Given information
(* ===== verification/Sha256.v ===== *)
(** * SHA-256 and hexadecimal encoding

    [crypto/sha256] and [encoding/hex], which the program uses for every digest,
    as executable definitions on byte strings. *)

From S2P Require Import Prelude.

(** The first [n] primes from [p] on, by trial division. *)
Definition is_prime (p : Z) : bool :=
  forallb (fun d => negb (p mod d =? 0)) (seqZ 2 (Z.sqrt p - 1)).

Definition first_primes (n : nat) : list Z :=
  take n (base.filter (fun p => Is_true (is_prime p)) (seqZ 2 400)).

(** The integer cube root, bit by bit from the top. *)
Fixpoint cbrt_go (bits : nat) (r x : Z) : Z :=
  match bits with
  | O => r
  | S b =>
      let r' := r + 2 ^ Z.of_nat b in
      cbrt_go b (if r' * r' * r' <=? x then r' else r) x
  end.

(** The round constants: 32 bits of the fractional part of the cube roots of the
    first 64 primes. *)
Definition sha_k : list Z :=
  Eval vm_compute in (fun p => u32 (cbrt_go 40 0 (Z.shiftl p 96))) <$> first_primes 64.

Record sha_state := ShaState { sa : Z; sb : Z; sc : Z; sd : Z; se : Z; sf : Z; sg : Z; sh : Z }.

(** The initial state: the same of the square roots of the first eight primes. *)
Definition sha_init : sha_state :=
  Eval vm_compute in
  match (fun p => u32 (Z.sqrt (Z.shiftl p 64))) <$> first_primes 8 with
  | [a; b; c; d; e; f; g; h] => ShaState a b c d e f g h
  | _ => ShaState 0 0 0 0 0 0 0 0
  end.

Definition rotr (x : Z) (n : Z) : Z := Z.lor (Z.shiftr x n) (u32 (Z.shiftl x (32 - n))).
Definition add32 (x y : Z) : Z := u32 (x + y).
Definition not32 (x : Z) : Z := Z.lxor x 0xffffffff.

Definition sha_round (s : sha_state) (kw : Z * Z) : sha_state :=
  let '(k, w) := kw in
  let s1 := Z.lxor (Z.lxor (rotr (se s) 6) (rotr (se s) 11)) (rotr (se s) 25) in
  let ch := Z.lxor (Z.land (se s) (sf s)) (Z.land (not32 (se s)) (sg s)) in
  let t1 := u32 (sh s + s1 + ch + k + w) in
  let s0 := Z.lxor (Z.lxor (rotr (sa s) 2) (rotr (sa s) 13)) (rotr (sa s) 22) in
  let maj := Z.lxor (Z.lxor (Z.land (sa s) (sb s)) (Z.land (sa s) (sc s))) (Z.land (sb s) (sc s)) in
  let t2 := u32 (s0 + maj) in
  ShaState (add32 t1 t2) (sa s) (sb s) (sc s) (add32 (sd s) t1) (se s) (sf s) (sg s).

(** The message schedule; [w] holds the last sixteen words, oldest first. *)
Fixpoint sha_schedule (n : nat) (w : list Z) : list Z :=
  match n with
  | O => w
  | S n' =>
      let len := length w in
      let at_ i := nth (len - i) w 0 in
      let g0 x := Z.lxor (Z.lxor (rotr x 7) (rotr x 18)) (Z.shiftr x 3) in
      let g1 x := Z.lxor (Z.lxor (rotr x 17) (rotr x 19)) (Z.shiftr x 10) in
      sha_schedule n' (w ++ [u32 (g1 (at_ 2%nat) + at_ 7%nat + g0 (at_ 15%nat) + at_ 16%nat)])
  end.

Definition sha_compress (s : sha_state) (block : list Z) : sha_state :=
  let r := fold_left sha_round (zip sha_k (sha_schedule 48 block)) s in
  ShaState (add32 (sa s) (sa r)) (add32 (sb s) (sb r)) (add32 (sc s) (sc r)) (add32 (sd s) (sd r))
           (add32 (se s) (se r)) (add32 (sf s) (sf r)) (add32 (sg s) (sg r)) (add32 (sh s) (sh r)).

Fixpoint bytes_of_string (s : string) : list Z :=
  match s with "" => [] | String c s' => byte_val c :: bytes_of_string s' end.

Fixpoint string_of_bytes (l : list Z) : string :=
  match l with [] => "" | b :: l' => String (byte_of b) (string_of_bytes l') end.

Fixpoint be_words (l : list Z) : list Z :=
  match l with
  | a :: b :: c :: d :: l' => (a * 2 ^ 24 + b * 2 ^ 16 + c * 2 ^ 8 + d) :: be_words l'
  | _ => []
  end.

Definition be32 (z : Z) : list Z :=
  [Z.shiftr z 24 mod 256; Z.shiftr z 16 mod 256; Z.shiftr z 8 mod 256; z mod 256].

Definition sha_pad (msg : list Z) : list Z :=
  let n := Z.of_nat (length msg) in
  let zeros := Z.to_nat ((55 - n) mod 64) in
  let bits := 8 * n in
  msg ++ [0x80] ++ replicate zeros 0 ++ be32 (u32 (Z.shiftr bits 32)) ++ be32 (u32 bits).

Fixpoint sha_blocks (fuel : nat) (w : list Z) (s : sha_state) : sha_state :=
  match fuel, w with
  | S fuel', _ :: _ => sha_blocks fuel' (drop 16 w) (sha_compress s (take 16 w))
  | _, _ => s
  end.

(** [sha256.Sum256]: the 32 bytes of the digest. *)
Definition Sum256 (msg : string) : string :=
  let w := be_words (sha_pad (bytes_of_string msg)) in
  let s := sha_blocks (length w) w sha_init in
  string_of_bytes (concat (be32 <$> [sa s; sb s; sc s; sd s; se s; sf s; sg s; sh s])).

(** [hex.EncodeToString] *)
Fixpoint EncodeToString (s : string) : string :=
  match s with
  | "" => ""
  | String c s' => String (hexL (byte_val c / 16)) (String (hexL (byte_val c mod 16)) (EncodeToString s'))
  end.

Example Sum256_abc :
  EncodeToString (Sum256 "abc") = "ba7816bf8f01cfea414140de5dae2223b00361a396177a9cb410ff61f20015ad".
Proof. vm_compute. reflexivity. Qed.

Example Sum256_empty :
  EncodeToString (Sum256 "") = "e3b0c44298fc1c149afbf4c8996fb92427ae41e4649b934ca495991b7852b855".
Proof. vm_compute. reflexivity. Qed.

Lemma slen_string_of_bytes l : slen (string_of_bytes l) = length l.
Proof. induction l; simpl; congruence. Qed.

Lemma slen_Sum256 msg : slen (Sum256 msg) = 32%nat.
Proof. unfold Sum256. by rewrite slen_string_of_bytes. Qed.

Lemma slen_EncodeToString s : slen (EncodeToString s) = (2 * slen s)%nat.
Proof. induction s as [|c s IH]; simpl; [done|]. rewrite IH. lia. Qed.

Lemma EncodeToString_hex s : sall is_hexdigit (EncodeToString s) = true.
Proof.
  induction s as [|c s IH]; simpl; [done|]. pose proof (byte_val_range c).
  unfold is_hexdigit at 1 2. rewrite !hexval_digit, IH; auto using Z.mod_pos_bound with lia.
  split; [apply Z.div_pos; lia | apply Z.div_lt_upper_bound; lia].
Qed.

Lemma EncodeToString_inj a b : EncodeToString a = EncodeToString b -> a = b.
Proof.
  revert b. induction a as [|c a IH]; intros [|d b]; simpl; try done.
  intros [= H1 H2 H3]. apply (f_equal hexval) in H1, H2.
  pose proof (byte_val_range c). pose proof (byte_val_range d).
  assert (Hd : forall z, 0 <= z < 256 -> 0 <= z / 16 < 16).
  { intros z Hz. split; [apply Z.div_pos; lia | apply Z.div_lt_upper_bound; lia]. }
  rewrite !hexval_digit in H1, H2 by (auto using Z.mod_pos_bound with lia).
  simplify_eq. f_equal; [|by apply IH]. apply byte_val_inj.
  rewrite (Z.div_mod (byte_val c) 16), (Z.div_mod (byte_val d) 16) by lia. congruence.
Qed.

#[export] Hint Resolve EncodeToString_hex slen_Sum256 : go.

What is required
Go line by line through the data and copy any that contain "land".

Answer box
  let ch := Z.lxor (Z.land (se s) (sf s)) (Z.land (not32 (se s)) (sg s)) in
  let maj := Z.lxor (Z.lxor (Z.land (sa s) (sb s)) (Z.land (sa s) (sc s))) (Z.land (sb s) (sc s)) in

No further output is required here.